--- START ---

(** A TTS service that has no model loaded: it answers every request with
    status 503. *)
Definition net : Gateway.Net :=
  {| Gateway.post_json := fun _ _ =>
       Gateway.Response 503 "Model not loaded"
         (inr (Gateway.JDict [("detail", Gateway.JStr "Model not loaded")]));
     Gateway.post_form := fun _ _ _ =>
       Gateway.Response 503 "Model not loaded"
         (inr (Gateway.JDict [("detail", Gateway.JStr "Model not loaded")]));
     Gateway.get := fun _ =>
       Gateway.Response 200 ""
         (inr (Gateway.JDict [("model_type", Gateway.JNull);
                              ("supported_languages", Gateway.JList [])]));
     Gateway.http_exception_str := fun _ detail => detail |}.

End Fixture.

Lemma outstanding_nonneg (l : list pc) : 0 <= outstanding l.
Proof. induction l as [|p l IH]; simpl; [lia|]. destruct (holding p); lia. Qed.

Lemma outstanding_insert (l : list pc) (t : nat) (p q : pc) :
  l !! t = Some p ->
  outstanding (<[t := q]> l)
  = outstanding l - (if holding p then 1 else 0) + (if holding q then 1 else 0).
Proof.
  revert t. induction l as [|a l IH]; intros [|t] H; simplify_eq/=.
  - lia.
  - rewrite (IH _ H). lia.
Qed.

Lemma holding_wake (p : pc) : holding (wake p) = holding p.
Proof. by destruct p. Qed.

Lemma locked_wake (p : pc) : locked (wake p) = locked p.
Proof. by destruct p. Qed.

Lemma wake_locked (p : pc) : locked p = true -> wake p = p.
Proof. by destruct p. Qed.

Lemma reloader_wake (p : pc) : reloader (wake p) = reloader p.
Proof. by destruct p. Qed.

Lemma waiting_wake (p : pc) : waiting (wake p) = false.
Proof. by destruct p. Qed.

Lemma consistent_wake (w : World) (p : pc) : consistent w p -> consistent w (wake p).
Proof. by destruct p. Qed.

Lemma outstanding_wake (l : list pc) : outstanding (wake <$> l) = outstanding l.
Proof.
  induction l as [|p l IH]; [done|].
  rewrite fmap_cons. cbn [outstanding]. by rewrite holding_wake, IH.
Qed.

Lemma lookup_apply_self (t : nat) (c : config) (e : effect) (p : pc) :
  pool c !! t = Some p -> pool (apply_effect t c e) !! t = Some (e_pc e).
Proof.
  intros H. simpl. apply list_lookup_insert_eq.
  destruct (e_notify e); [rewrite length_fmap|]; by eapply lookup_lt_Some.
Qed.

Lemma lookup_apply_other (t t' : nat) (c : config) (e : effect) :
  t' <> t ->
  pool (apply_effect t c e) !! t' = bystander e <$> pool c !! t'.
Proof.
  intros H. simpl. rewrite list_lookup_insert_ne by done.
  unfold bystander. destruct (e_notify e).
  - by rewrite list_lookup_fmap.
  - by destruct (pool c !! t').
Qed.

Lemma lookup_apply (t t' : nat) (c : config) (e : effect) (p p' : pc) :
  pool c !! t = Some p ->
  pool (apply_effect t c e) !! t' = Some p' ->
  (t' = t /\ p' = e_pc e)
  \/ (t' <> t /\ exists q, pool c !! t' = Some q /\ p' = bystander e q).
Proof.
  intros Hp H. destruct (decide (t' = t)) as [->|Hne].
  - rewrite (lookup_apply_self _ _ _ _ Hp) in H. left. by simplify_eq.
  - rewrite lookup_apply_other in H by done.
    destruct (pool c !! t') as [q|]; simplify_eq/=. right. eauto.
Qed.

Lemma outstanding_apply (t : nat) (c : config) (e : effect) (p : pc) :
  pool c !! t = Some p ->
  outstanding (pool (apply_effect t c e))
  = outstanding (pool c) - (if holding p then 1 else 0)
    + (if holding (e_pc e) then 1 else 0).
Proof.
  intros Hp. simpl. destruct (e_notify e).
  - rewrite (outstanding_insert _ _ (wake p)).
    + by rewrite outstanding_wake, holding_wake.
    + by rewrite list_lookup_fmap, Hp.
  - by apply outstanding_insert.
Qed.

(** Case analysis of a step of a thread. *)
Ltac step_cases H :=
  match type of H with
  | local_step _ _ _ _ ?p = Some _ =>
      destruct p; simpl in H; repeat case_match; simplify_eq/=
  end.
(** C8, as the code has it.  The legend has no whitespace at its ends, so
    the [strip] of [_normalize_whitespace] leaves it unchanged; the
    normalization of the legend is its lines, each normalized, joined by
    single spaces: the blank lines between the lines are collapsed.  A legend
    of one line that is normalized is left unchanged, and normalizing a
    second time changes nothing. *)
Theorem legend_renormalized {rt : Runtime} (html : str) :
  let lines := legend_lines (scan (content_lines (markup_to_text html))) in
  let legend := legend_of (extract_text_sections html) in
  strip legend = legend
  /\ _normalize_whitespace legend
     = join space (map _normalize_whitespace lines)
  /\ _normalize_whitespace (_normalize_whitespace legend)
     = _normalize_whitespace legend
  /\ (forall line,
        lines = [line] -> _normalize_whitespace line = line ->
        _normalize_whitespace legend = legend).
Proof.
  cbv zeta.
  pose proof (legend_lines_trimmed (markup_to_text html)) as Hall.
  assert (Hlegend : legend_of (extract_text_sections html)
                    = join blank_line
                        (legend_lines (scan (content_lines
                                               (markup_to_text html)))))
    by apply legend_join_lines.
  rewrite Hlegend.
  set (ls := legend_lines (scan (content_lines (markup_to_text html)))) in *.
  assert (Hstrip : strip (join blank_line ls) = join blank_line ls).
  { destruct ls as [|l ls'] eqn:E; [reflexivity|].
    apply strip_of_trimmed, join_trimmed; [discriminate|exact Hall]. }
  assert (Hnorm : _normalize_whitespace (join blank_line ls)
                  = join space (map _normalize_whitespace ls)).
  { unfold _normalize_whitespace at 1. rewrite Hstrip, sub_spaces_join
      by exact Hall.
    f_equal. apply map_ext_in. intros l Hl. unfold _normalize_whitespace.
    rewrite Forall_forall in Hall. now rewrite (strip_of_trimmed _ (Hall _ Hl)). }
  split; [exact Hstrip|]. split; [exact Hnorm|].
  split; [apply normalize_whitespace_idempotent|].
  intros line E Hline. rewrite Hnorm, E. simpl. exact Hline.
Qed.

(** C8 as stated fails: the legend of a text of two paragraphs holds a
    blank line, which the normalization turns into one space. *)
Lemma legend_changed_by_normalization :
  let legend :=
    legend_of (extract_text_sections (rt := basic_runtime)
                 Sample.two_paragraphs) in
  legend = lit "First." ++ blank_line ++ lit "Second."
  /\ _normalize_whitespace legend = lit "First. Second."
  /\ _normalize_whitespace legend <> legend.
Proof.
  cbv zeta. split; [vm_compute; reflexivity|].
  split; [vm_compute; reflexivity|]. vm_compute. discriminate.
Qed.

(** ** The order of the signed parameters *)

Lemma str_compare_eq (a b : str) : str_compare a b = Eq <-> a = b.
Proof.
  revert b. induction a as [|x a IH]; intros [|y b]; simpl; split;
    try discriminate; try reflexivity.
  - destruct (N.compare x y) eqn:E; try discriminate.
    apply N.compare_eq in E. subst y. intros H. apply IH in H. now subst.
  - intros H. injection H as <- <-. rewrite N.compare_refl. now apply IH.
Qed.

Lemma str_compare_antisym (a b : str) :
  str_compare b a = CompOpp (str_compare a b).
Proof.
  revert b. induction a as [|x a IH]; intros [|y b]; simpl; try reflexivity.
  rewrite (N.compare_antisym x y).
  destruct (N.compare x y); simpl; [apply IH|reflexivity..].
Qed.

Lemma str_compare_lt_trans (a b c : str) :
  str_compare a b = Lt -> str_compare b c = Lt -> str_compare a c = Lt.
Proof.
  revert b c. induction a as [|x a IH]; intros [|y b] [|z c]; simpl;
    try discriminate; try reflexivity.
  destruct (N.compare x y) eqn:Exy; try discriminate;
    destruct (N.compare y z) eqn:Eyz; try discriminate; intros H1 H2.
  - apply N.compare_eq in Exy, Eyz. subst. rewrite N.compare_refl.
    eapply IH; eassumption.
  - apply N.compare_eq in Exy. subst. now rewrite Eyz.
  - apply N.compare_eq in Eyz. subst. now rewrite Exy.
  - assert (E : N.compare x z = Lt)
      by (apply N.compare_lt_iff; apply N.compare_lt_iff in Exy, Eyz;
          eapply N.lt_trans; eassumption).
    now rewrite E.
Qed.

Lemma item_compare_eq (a b : str * str) : item_compare a b = Eq <-> a = b.
Proof.
  destruct a as [k v], b as [k' v']. unfold item_compare. simpl. split.
  - destruct (str_compare k k') eqn:E; try discriminate.
    apply str_compare_eq in E. intros H. apply str_compare_eq in H.
    now subst.
  - intros H. injection H as <- <-.
    rewrite (proj2 (str_compare_eq k k) eq_refl).
    now apply str_compare_eq.
Qed.

Lemma item_compare_antisym (a b : str * str) :
  item_compare b a = CompOpp (item_compare a b).
Proof.
  destruct a as [k v], b as [k' v']. unfold item_compare. simpl.
  rewrite (str_compare_antisym k k').
  destruct (str_compare k k'); simpl; [apply str_compare_antisym|reflexivity..].
Qed.

Lemma item_compare_lt_trans (a b c : str * str) :
  item_compare a b = Lt -> item_compare b c = Lt -> item_compare a c = Lt.
Proof.
  destruct a as [k1 v1], b as [k2 v2], c as [k3 v3].
  unfold item_compare. simpl.
  destruct (str_compare k1 k2) eqn:E12; try discriminate;
    destruct (str_compare k2 k3) eqn:E23; try discriminate; intros H1 H2.
  - apply str_compare_eq in E12, E23. subst.
    rewrite (proj2 (str_compare_eq k3 k3) eq_refl).
    eapply str_compare_lt_trans; eassumption.
  - apply str_compare_eq in E12. subst. now rewrite E23.
  - apply str_compare_eq in E23. subst. now rewrite E12.
  - now rewrite (str_compare_lt_trans _ _ _ E12 E23).
Qed.

Lemma item_le_cases (a b : str * str) :
  item_le a b <-> item_compare a b = Lt \/ a = b.
Proof.
  unfold item_le. rewrite <- item_compare_eq.
  destruct (item_compare a b); split; intros H; try congruence; auto;
    destruct H; congruence.
Qed.

Lemma item_le_trans (a b c : str * str) :
  item_le a b -> item_le b c -> item_le a c.
Proof.
  rewrite !item_le_cases. intros [H1|<-] [H2|<-]; auto.
  left. eapply item_compare_lt_trans; eassumption.
Qed.

Lemma item_le_antisym (a b : str * str) : item_le a b -> item_le b a -> a = b.
Proof.
  rewrite !item_le_cases. intros [H1|H1] [H2|H2]; auto.
  rewrite item_compare_antisym, H1 in H2. discriminate H2.
Qed.

Lemma item_ltb_false (a b : str * str) : item_ltb a b = false -> item_le b a.
Proof.
  unfold item_ltb, item_le. rewrite (item_compare_antisym a b).
  destruct (item_compare a b); simpl; congruence.
Qed.

Lemma item_ltb_true (a b : str * str) : item_ltb a b = true -> item_le a b.
Proof.
  unfold item_ltb, item_le. destruct (item_compare a b); congruence.
Qed.

Lemma insert_item_perm (x : str * str) (l : list (str * str)) :
  Permutation (x :: l) (insert_item x l).
Proof.
  induction l as [|y l IH]; simpl; [reflexivity|].
  destruct (item_ltb y x); [|reflexivity].
  rewrite perm_swap. now apply perm_skip.
Qed.

Lemma insert_item_sorted (x : str * str) (l : list (str * str)) :
  StronglySorted item_le l -> StronglySorted item_le (insert_item x l).
Proof.
  induction 1 as [|y l Hl IH Hy]; simpl.
  - constructor; constructor.
  - destruct (item_ltb y x) eqn:E.
    + constructor; [exact IH|].
      apply Forall_forall. intros z Hz.
      apply (Permutation_in _ (Permutation_sym (insert_item_perm x l))) in Hz.
      destruct Hz as [<-|Hz]; [now apply item_ltb_true|].
      rewrite Forall_forall in Hy. now apply Hy.
    + apply item_ltb_false in E.
      constructor; [now constructor|]. constructor; [exact E|].
      eapply Forall_impl; [|exact Hy]. intros z Hz.
      eapply item_le_trans; eassumption.
Qed.

Lemma sorted_perm (items : list (str * str)) : Permutation items (sorted items).
Proof.
  induction items as [|x l IH]; simpl; [constructor|].
  rewrite <- insert_item_perm. now apply perm_skip.
Qed.

Lemma sorted_sorted (items : list (str * str)) :
  StronglySorted item_le (sorted items).
Proof.
  induction items as [|x l IH]; simpl; [constructor|].
  now apply insert_item_sorted.
Qed.
(* ===== verification/Harness.v ===== *)
(** * Harnesses: programs made of assertions

    A fuzz target or a test returns nothing: it runs to its end, or panics at
    the assertion that failed. *)

From S2P Require Import Prelude.

(** ** Definitions *)

(** The body of a [fuzz_target!] or of a [#[test]]: nothing to return, nothing
    to report. *)
Abbreviation target := (outcome Empty_set unit).

(** [assert!], [assert_eq!] *)
Definition assert (P : Prop) `{Decision P} : target := if decide P then Ok tt else Panic.

(** [.expect(..)] and [.unwrap()] *)
Definition expect {E A} (m : outcome E A) : outcome Empty_set A :=
  match m with Ok a => Ok a | _ => Panic end.

(** [if let Ok(a) = m { k(a) }], and [let Ok(a) = m else { return; }; k(a)] *)
Definition if_ok {E A} (m : outcome E A) (k : A -> target) : target :=
  match m with Ok a => k a | Err _ => Ok tt | Panic => Panic end.

(** [is_ok()] of a computation that does not panic. *)
Definition is_ok {E A} (m : outcome E A) : bool :=
  match m with Ok _ => true | _ => false end.

Definition is_err {E A} (m : outcome E A) : bool :=
  match m with Err _ => true | _ => false end.

(** [for a in l { body(a) }] *)
Fixpoint for_each {A} (l : list A) (body : A -> target) : target :=
  match l with
  | [] => Ok tt
  | a :: l' => _ ← body a; for_each l' body
  end.

(** [0..n] *)
Definition upto (n : Z) : list Z := Z.of_nat <$> seq 0 (Z.to_nat n).

(** [data.chunks(n)]; a zero [n] panics, and is left to the caller. *)
Fixpoint chunks_from {A} (fuel n : nat) (data : list A) : list (list A) :=
  match fuel, data with
  | O, _ | _, [] => []
  | S fuel', _ => take n data :: chunks_from fuel' n (drop n data)
  end.

Definition chunks {A} (n : nat) (data : list A) : list (list A) := chunks_from (length data) n data.

(** The bytes [i % 256] for [i] in [0..n]. *)
Definition ramp (n : nat) : list byte := (fun i => byte.of_Z (Z.of_nat i mod 256)) <$> seq 0 n.

(** ** Lemmas *)

Lemma assert_pass (P : Prop) `{Decision P} : P -> assert P = Ok tt.
Proof. intros. unfold assert. by case_decide. Qed.

Lemma assert_then {A} (P : Prop) `{Decision P} (k : unit -> outcome Empty_set A) :
  P -> (assert P ≫= k) = k tt.
Proof. intros. by rewrite assert_pass. Qed.

Lemma seq_pass (m : target) (k : unit -> target) : m = Ok tt -> k tt = Ok tt -> m ≫= k = Ok tt.
Proof. by intros ->. Qed.

Lemma for_each_pass {A} (l : list A) (body : A -> target) :
  Forall (fun a => body a = Ok tt) l -> for_each l body = Ok tt.
Proof. induction 1 as [|a l Ha _ IH]; [done|]. cbn [for_each]. by rewrite Ha. Qed.

Lemma for_upto_pass n (body : Z -> target) :
  (forall i, 0 <= i < n -> body i = Ok tt) -> for_each (upto n) body = Ok tt.
Proof.
  intros Hb. apply for_each_pass, Forall_fmap, Forall_seq. intros i Hi. apply Hb. lia.
Qed.

(** The chunks of a sequence are the sequence. *)
Lemma concat_chunks {A} n (data : list A) : (0 < n)%nat -> concat (chunks n data) = data.
Proof.
  intros Hn. unfold chunks. enough (forall fuel data, (length data <= fuel)%nat ->
    concat (chunks_from (A:=A) fuel n data) = data) as H by by apply H.
  induction fuel as [|fuel IH]; intros [|a l] Hl; try done; [cbn in Hl; lia|].
  cbn [chunks_from concat]. rewrite IH; [apply take_drop|]. rewrite length_drop. cbn in *. lia.
Qed.

(** Passes an assertion, leaving its condition to prove. *)
Ltac pass := rewrite assert_then; [cbn beta|].
(* ===== verification/Instances.v ===== *)
(** * Concrete instances of the external primitives

    Small executable functions that satisfy the laws of [Primitives], so that
    every theorem stated under those laws is exercised on a concrete input and
    the laws are known to be consistent. They are stand-ins: none of them is
    the algorithm of the crate it stands in for. *)

From S2P Require Import Prelude Crc32c Primitives.

(** ** Definitions *)

(** *** Hash: a checksum and a length, over the key and the data *)
Definition toy_digest (key data : list byte) : list byte :=
  to_le 4 (crc32c_digest (key ++ data)) ++ to_le 28 (len data).

#[export] Instance toy_blake3 : Blake3 := {|
  b3_hasher := list byte * list byte;
  b3_new := ([], []);
  b3_new_keyed key := (key, []);
  b3_update h data := (h.1, h.2 ++ data);
  b3_finalize h := toy_digest h.1 h.2;
  b3_hash := toy_digest [];
  b3_keyed_hash := toy_digest;
|}.

(** *** Fountain code: a repetition code *)

(** Symbol [i] of [data], zero-padded to [t] bytes. *)
Definition toy_symbol (data : list byte) (t i : nat) : list byte :=
  resize t Byte.x00 (drop (i * t) data).

Definition toy_count (size t : Z) : nat := Z.to_nat (div_ceil size t).

Record toy_packet := { tp_id : list byte; tp_data : list byte }.

Definition toy_mk_packet (data : list byte) (t i : nat) : toy_packet :=
  {| tp_id := to_le 4 (Z.of_nat i); tp_data := toy_symbol data t i |}.

(** The source packets, then repair packets that repeat them in turn. *)
Definition toy_get_packets (data : list byte) (t repair : Z) : list toy_packet :=
  let k := toy_count (len data) t in
  (toy_mk_packet data (Z.to_nat t) <$> seq 0 k)
  ++ ((fun j => toy_mk_packet data (Z.to_nat t) (j mod k)) <$> seq 0 (Z.to_nat repair)).

(** The configuration is the size and the symbol size, the transmission unit
    rounded down to a multiple of 8; units under 64 bytes and more symbols than
    the limit panic. *)
Definition toy_with_defaults (size mtu : Z) : option (Z * Z) :=
  let t := mtu - mtu mod 8 in
  if decide (64 <= mtu /\ div_ceil size t <= RQ_MAX_SYMBOLS) then Some (size, t) else None.

Record toy_decoder := {
  td_size : Z;
  td_symbols : list (option (list byte));
}.

Definition toy_add (d : toy_decoder) (p : toy_packet) : option toy_decoder :=
  let i := Z.to_nat (from_le (tp_id p)) in
  if decide (i < length (td_symbols d))%nat
  then Some {| td_size := td_size d; td_symbols := <[i := Some (tp_data p)]> (td_symbols d) |}
  else None.

Definition toy_result (d : toy_decoder) : option (list byte) :=
  symbols ← mapM id (td_symbols d); Some (take (Z.to_nat (td_size d)) (concat symbols)).

#[export] Instance toy_raptorq : RaptorQ := {|
  rq_packet := toy_packet;
  rq_config := Z * Z;
  rq_encoder := list byte * (Z * Z);
  rq_decoder := toy_decoder;
  rq_serialize p := tp_id p ++ tp_data p;
  rq_deserialize bs :=
    if decide (4 <= length bs)%nat
    then Some {| tp_id := take 4 bs; tp_data := drop 4 bs |} else None;
  rq_with_defaults := toy_with_defaults;
  rq_encoder_new data config := Some (data, config);
  rq_encoder_with_defaults data mtu :=
    config ← toy_with_defaults (len data) mtu; Some (data, config);
  rq_get_config e := e.2;
  rq_get_encoded_packets e repair := Some (toy_get_packets e.1 e.2.2 repair);
  rq_decoder_new config :=
    Some {| td_size := config.1; td_symbols := replicate (toy_count config.1 config.2) None |};
  rq_add_new_packet := toy_add;
  rq_get_result := toy_result;
|}.

(** *** AEAD: the plaintext and a keyed tag *)
Definition toy_tag (key nonce aad msg : list byte) : list byte :=
  take 16 (toy_digest key (nonce ++ aad ++ msg)).

Definition toy_decrypt (key nonce aad c : list byte) : option (list byte) :=
  let n := (length c - 16)%nat in
  if decide (drop n c = toy_tag key nonce aad (take n c)) then Some (take n c) else None.

#[export] Instance toy_aead : Aead := {|
  aead_key_ok key := bool_decide (length key = 32%nat);
  aead_encrypt key nonce aad msg := Some (msg ++ toy_tag key nonce aad msg);
  aead_decrypt := toy_decrypt;
  aead_decrypt_in_place := toy_decrypt;
|}.

(** *** Signatures: a digest under the seed, the public key being the seed *)
Record toy_key := { toy_seed : list byte; toy_seed_32 : length toy_seed = 32%nat }.

Lemma toy_resize_32 (seed : list byte) : length (resize 32 Byte.x00 seed) = 32%nat.
Proof. apply length_resize. Qed.
Lemma vm_bounds :
  0 <= cp_payload_size p <= 2 ^ 32 /\ 1 <= bcount <= 1024 /\ 1 <= nsym <= 65535.
Proof. apply params_bounds, Hm. Qed.

Lemma vm_length : length (cm_blocks m) = Z.to_nat bcount.
Proof. rewrite (vm_blocks m Hm). by rewrite length_fmap, length_seq. Qed.

Lemma vm_block_count : block_count m = bcount.
Proof.
  pose proof vm_bounds. unfold block_count, len. rewrite vm_length, Z2Nat.id by lia.
  apply as_u_id. unfold urange. lia.
Qed.

Lemma vm_lookup i :
  (i < Z.to_nat bcount)%nat -> cm_blocks m !! i = Some (spec_block p i).
Proof.
  intros Hi. rewrite (vm_blocks m Hm), list_lookup_fmap, lookup_seq_lt by done. done.
Qed.

Lemma block_info_Ok i : 0 <= i < bcount -> block_info m i = Ok (spec_block p (Z.to_nat i)).
Proof.
  intros Hi. unfold block_info. rewrite vm_block_count, decide_False by lia.
  apply index_Ok, vm_lookup. lia.
Qed.

Lemma block_info_Err i :
  bcount <= i -> block_info m i = Err (Chunk.BlockIndexOutOfRange i bcount).
Proof. intros. unfold block_info. rewrite vm_block_count. by rewrite decide_True. Qed.

Lemma extract_block_Ok checks payload i :
  len payload = cp_payload_size p -> 0 <= i < bcount ->
  extract_block checks m payload i
  = Ok (sub (Z.to_nat (spec_start (cp_payload_size p) bcount i))
            (Z.to_nat (spec_size (cp_payload_size p) bcount i)) payload).
Proof.
  intros Hlen Hi. pose proof vm_bounds. pose proof (vm_params m Hm) as Hp.
  unfold extract_block. rewrite block_info_Ok by done. cbn. rewrite Z2Nat.id by lia.
  pose proof (spec_start_bounds p Hp i ltac:(lia)).
  pose proof (spec_size_bounds p Hp i ltac:(lia)).
  rewrite add_w_Ok by lia. cbn. rewrite <- spec_start_S.
  pose proof (spec_start_mono p Hp (i + 1) bcount ltac:(lia)) as Hend.
  rewrite spec_start_end in Hend by done.
  rewrite decide_False by lia. pose proof (spec_start_S p i).
  unfold len in Hlen. rewrite slice_Ok by lia. f_equal. f_equal. lia.
Qed.

(** The blocks laid end to end. *)
Lemma concat_blocks (payload : list byte) k :
  len payload = cp_payload_size p -> Z.of_nat k <= bcount ->
  concat ((fun i => sub (Z.to_nat (spec_start (cp_payload_size p) bcount (Z.of_nat i)))
                        (Z.to_nat (spec_size (cp_payload_size p) bcount (Z.of_nat i))) payload)
          <$> seq 0 k)
  = take (Z.to_nat (spec_start (cp_payload_size p) bcount (Z.of_nat k))) payload.
Proof.
  intros Hlen. pose proof (vm_params m Hm) as Hp. pose proof vm_bounds.
  induction k as [|k IH]; intros Hk.
  { change (Z.of_nat 0) with 0. by rewrite spec_start_0. }
  rewrite seq_S, fmap_app, concat_app, IH by lia. cbn. rewrite app_nil_r.
  pose proof (spec_start_bounds p Hp (Z.of_nat k) ltac:(lia)).
  pose proof (spec_size_bounds p Hp (Z.of_nat k) ltac:(lia)).
  rewrite <- (sub_0 (Z.to_nat (spec_start _ _ (Z.of_nat k)))), <- (sub_0 (Z.to_nat _)).
  rewrite <- (Nat.add_0_l (Z.to_nat (spec_start _ _ (Z.of_nat k)))) at 2.
  rewrite sub_join. f_equal. rewrite Nat2Z.inj_succ, <- Z.add_1_r, spec_start_S. lia.
Qed.

Lemma reassemble_loop_Ok i bs acc :
  (i + length bs <= Z.to_nat bcount)%nat ->
  (forall j b, bs !! j = Some b -> bi_size (spec_block p (i + j)) = len b) ->
  reassemble_loop m i bs acc = Ok (acc ++ concat bs).
Proof.
  revert i acc. induction bs as [|b bs IH]; intros i acc Hlen Hsize.
  { cbn. by rewrite app_nil_r. }
  cbn [length] in Hlen. cbn [reassemble_loop concat].
  rewrite (proj2 (index_Ok i _ _) (vm_lookup i ltac:(lia))). cbn -[spec_block].
  pose proof (Hsize 0%nat b eq_refl) as Hb. rewrite Nat.add_0_r in Hb.
  rewrite decide_False by lia. unfold len in Hb.
  rewrite slice_Ok by lia. cbn -[spec_block]. rewrite Nat.sub_0_r, sub_all by lia.
  rewrite IH; [by rewrite <- app_assoc|lia|].
  intros j b' Hj. rewrite <- (Hsize (S j) b' Hj). f_equal. f_equal. lia.
Qed.
(** the MAC authenticates the header and nothing else. For every accepted
    frame and every other payload of the same length, the frame with the
    payload exchanged and the (unkeyed) CRC recomputed is accepted too, under
    the same MAC and with no knowledge of the key. *)
Theorem frame_payload_substitution `{Blake3Laws} bytes key f (payload : list byte) rest :
  Frame_from_bytes bytes key = Ok f -> length payload = length (fr_payload f) ->
  exists f', fr_payload f' = payload
    /\ fh_truncated_mac (fr_header f') = fh_truncated_mac (fr_header f)
    /\ mac_input (fr_header f') = mac_input (fr_header f)
    /\ Frame_from_bytes (Frame_to_vec f' ++ rest) key = Ok f'.
Proof.
  intros (Hwf & Hauth & _)%frame_inv Hlen. destruct f as [h p0]. cbn in Hlen.
  exists {| fr_payload := payload; fr_header :=
      {| fh_magic := fh_magic h; fh_version := fh_version h; fh_frame_type := fh_frame_type h;
         fh_reserved := fh_reserved h; fh_session_id := fh_session_id h;
         fh_truncated_mac := fh_truncated_mac h; fh_block_index := fh_block_index h;
         fh_symbol_index := fh_symbol_index h; fh_payload_length := fh_payload_length h;
         fh_crc32c := crc32c_digest payload |} |}.
  do 3 (split; [done|]). apply frame_parse_print; [|done].
  destruct Hwf as [[] Hl _]. split; cbn in *; [split; cbn; auto using digest_range| |done].
  rewrite Hl. unfold len. lia.
Qed.

Lemma frame_payload_substitution_witness :
  exists f', fr_payload f' = [Byte.xaa; Byte.xbb; Byte.xcc]
    /\ fh_truncated_mac (fr_header f') = fh_truncated_mac (fr_header demo_frame)
    /\ mac_input (fr_header f') = mac_input (fr_header demo_frame)
    /\ Frame_from_bytes (Frame_to_vec f' ++ []) (zeros 32) = Ok f'.
Proof.
  apply (frame_payload_substitution (Frame_to_vec demo_frame) (zeros 32));
    vm_compute; reflexivity.
Defined.

(** the MAC is the first eight bytes of the keyed BLAKE3 hash of its input,
    and two well-formed headers with the same MAC input agree on everything
    but the MAC and CRC fields: no field can move into another. *)
Theorem frame_mac_binds `{Blake3Laws} h1 h2 key :
  wf_header h1 -> wf_header h2 -> mac_input h1 = mac_input h2 ->
  compute_mac h1 key = take MAC_LEN (b3_keyed_hash key (mac_input h1))
  /\ fh_frame_type h1 = fh_frame_type h2 /\ fh_session_id h1 = fh_session_id h2
  /\ fh_block_index h1 = fh_block_index h2 /\ fh_symbol_index h1 = fh_symbol_index h2
  /\ fh_payload_length h1 = fh_payload_length h2.
Proof.
  intros [Hm1 Hv1 _ Hs1 _ Hb1 Hy1 Hp1 _] [Hm2 Hv2 _ Hs2 _ Hb2 Hy2 Hp2 _] Heq.
  split; [apply mac_is_keyed_hash|]. unfold mac_input in Heq.
  rewrite Hm1, Hm2, Hv1, Hv2 in Heq. apply app_inv_head in Heq. apply app_inv_head in Heq.
  apply app_inj_1 in Heq as [Ht Heq]; [|done]. injection Ht as Ht.
  apply app_inj_1 in Heq as [Hs Heq]; [|congruence].
  apply app_inj_1 in Heq as [Hb Heq]; [|by rewrite !length_to_le].
  apply app_inj_1 in Heq as [Hy Hp]; [|by rewrite !length_to_le].
  apply (f_equal from_le) in Hb, Hy, Hp. rewrite !from_to_le in Hb, Hy, Hp by done.
  split; [|done]. pose proof (frame_type_roundtrip (fh_frame_type h1)) as Hf.
  rewrite Ht, frame_type_roundtrip in Hf. by injection Hf.
Qed.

--- END ---

## Task details
Could you return exactly the stretch of the data above that starts at the line with "Lemma str_compare_eq (a" and ends at the line with "destruct (N.compare x y) eqn:Exy;", both lines included?

## Solution to this problem
Lemma str_compare_eq (a b : str) : str_compare a b = Eq <-> a = b.
Proof.
  revert b. induction a as [|x a IH]; intros [|y b]; simpl; split;
    try discriminate; try reflexivity.
  - destruct (N.compare x y) eqn:E; try discriminate.
    apply N.compare_eq in E. subst y. intros H. apply IH in H. now subst.
  - intros H. injection H as <- <-. rewrite N.compare_refl. now apply IH.
Qed.

Lemma str_compare_antisym (a b : str) :
  str_compare b a = CompOpp (str_compare a b).
Proof.
  revert b. induction a as [|x a IH]; intros [|y b]; simpl; try reflexivity.
  rewrite (N.compare_antisym x y).
  destruct (N.compare x y); simpl; [apply IH|reflexivity..].
Qed.

Lemma str_compare_lt_trans (a b c : str) :
  str_compare a b = Lt -> str_compare b c = Lt -> str_compare a c = Lt.
Proof.
  revert b c. induction a as [|x a IH]; intros [|y b] [|z c]; simpl;
    try discriminate; try reflexivity.
  destruct (N.compare x y) eqn:Exy; try discriminate;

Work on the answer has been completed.